**REQUIRED ACTION**
Your task is to restate exactly the lines from the one holding "destruct r1 as [[]|e1]." to the end of the entries below, inclusive.

**Stored data entries**
(** What [os.makedirs] does: it prints nothing, leaves every longer path
    alone, fails with an [OSError] only, creates [name] empty if it creates
    it, and, when it succeeds on a name whose last component is not [.],
    leaves [name] a directory. *)
Lemma makedirs_rec_spec n name s :
  ∃ r f',
    makedirs_rec n name s = (r, mkOS f' (trace s))
    ∧ (∀ k, String.length name < String.length k → f' !! k = fs s !! k)
    ∧ (∀ e, r = Raise e → ∃ kind msg, e = Exc kind msg ∧ is_OSError kind = true)
    ∧ (fs s !! name = None → f' !! name = None ∨ f' !! name = Some (Dir []))
    ∧ (r = Ok tt → (Path.split name).2 ≠ "" → (Path.split name).2 ≠ "." →
       isdir f' name = true).
Proof.
  revert name s. induction n as [|n IH]; intros name [f tr].
  all: rewrite makedirs_rec_unfold; cbn zeta; cbn [fs trace].
  all: pose proof (parent_of_length name) as Hlen.
  all: pose proof (split_length name) as Hlen0.
  all: pose proof (parent_of_tail name) as Htail.
  all: destruct (parent_of name) as [h' t']; cbn [fst snd] in *.
  all: assert (∀ s1 : OS,
         (∀ k, String.length name < String.length k → fs s1 !! k = f !! k) →
         (f !! name = None → fs s1 !! name = None) →
         ∃ r f',
           mkdir_exist_ok name s1 = (r, mkOS f' (trace s1))
           ∧ (∀ k, String.length name < String.length k → f' !! k = f !! k)
           ∧ (∀ e, r = Raise e → ∃ kind msg, e = Exc kind msg ∧ is_OSError kind = true)
           ∧ (f !! name = None → f' !! name = None ∨ f' !! name = Some (Dir []))
           ∧ (r = Ok tt → isdir f' name = true)) as Hlast.
  1,3: intros s1 Hframe Hnone;
    destruct (mkdir_exist_ok_spec name s1) as (r & f' & -> & Hraise & Hok);
    exists r, f'; split; [done|]; destruct r as [[]|e];
    [ destruct (Hok eq_refl) as [Hdir [->|(names & Hn & Hh & ->)]];
      [ split; [done|]; split; [done|]; split; [auto|done]
      | split; [|split; [done|split; [|done]]];
        [ intros k Hk; rewrite !lookup_insert_ne; [by apply Hframe| |]; intros <-; lia
        | intros _; right; by rewrite lookup_insert_eq ] ]
    | destruct (Hraise e eq_refl) as (-> & _ & Hkind);
      split; [done|]; split; [by intros ? [= <-]|]; split; [auto|done] ].
  all: destruct (negb (bool_decide (h' = "")) && negb (bool_decide (t' = ""))
                 && negb (exists_ f h')) eqn:Hcond.
  1,2,4: destruct (Hlast (mkOS f tr)) as (r & f' & -> & ? & ? & ? & ?); [done..|];
    exists r, f'; repeat split; auto.
  apply andb_prop in Hcond as [[Hh' Ht']%andb_prop Hex].
  apply negb_true_iff, bool_decide_eq_false in Hh', Ht'.
  assert (String.length h' < String.length name) as Hshort.
  { destruct t'; [done|]. cbn in Hlen. lia. }
  destruct (IH h' (mkOS f tr)) as (r1 & f1 & -> & Hframe1 & Hraise1 & _).
  cbn [fs trace] in *.
  assert (∃ r f',
            (if bool_decide (t' = ".") then (Ok tt, mkOS f1 tr)
             else mkdir_exist_ok name (mkOS f1 tr)) = (r, mkOS f' tr)
            ∧ (∀ k, String.length name < String.length k → f' !! k = f !! k)
            ∧ (∀ e, r = Raise e → ∃ kind msg, e = Exc kind msg ∧ is_OSError kind = true)
            ∧ (f !! name = None → f' !! name = None ∨ f' !! name = Some (Dir []))
            ∧ (r = Ok tt → (Path.split name).2 ≠ "" → (Path.split name).2 ≠ "." →
               isdir f' name = true)) as (r & f' & Hcont & ? & ? & ? & ?).
  { case_bool_decide as Hdot.
    - exists (Ok tt), f1. split; [done|]. split; [intros k Hk; apply Hframe1; lia|].
      split; [done|]. split; [intros Hn; left; rewrite Hframe1; [done|lia]|].
      intros _ Hne Hnd. specialize (Htail Hne). rewrite <- Htail in Hnd. by subst t'.
    - destruct (Hlast (mkOS f1 tr)) as (r & f' & -> & ? & ? & ? & ?).
      + intros k Hk. apply Hframe1. lia.
      + intros Hn. cbn. rewrite Hframe1; [done|lia].
      + exists r, f'. repeat split; auto. }
  destruct r1 as [[]|e1].
  - exists r, f'. by rewrite Hcont.
  - destruct (Hraise1 e1 eq_refl) as (kind & msg & -> & Hkind).
    destruct (except_FileExistsError kind) eqn:Hk.
    + exists r, f'. by rewrite Hcont.
    + eexists (Raise _), f1. split; [done|].
      split; [intros k Hk'; apply Hframe1; lia|].
      split; [intros ? [= <-]; eauto|].
      split; [intros Hn; left; rewrite Hframe1; [done|lia]|done].
Qed.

**RESPONSE TO THIS EXERCISE**
  destruct r1 as [[]|e1].
  - exists r, f'. by rewrite Hcont.
  - destruct (Hraise1 e1 eq_refl) as (kind & msg & -> & Hkind).
    destruct (except_FileExistsError kind) eqn:Hk.
    + exists r, f'. by rewrite Hcont.
    + eexists (Raise _), f1. split; [done|].
      split; [intros k Hk'; apply Hframe1; lia|].
      split; [intros ? [= <-]; eauto|].
      split; [intros Hn; left; rewrite Hframe1; [done|lia]|done].
Qed.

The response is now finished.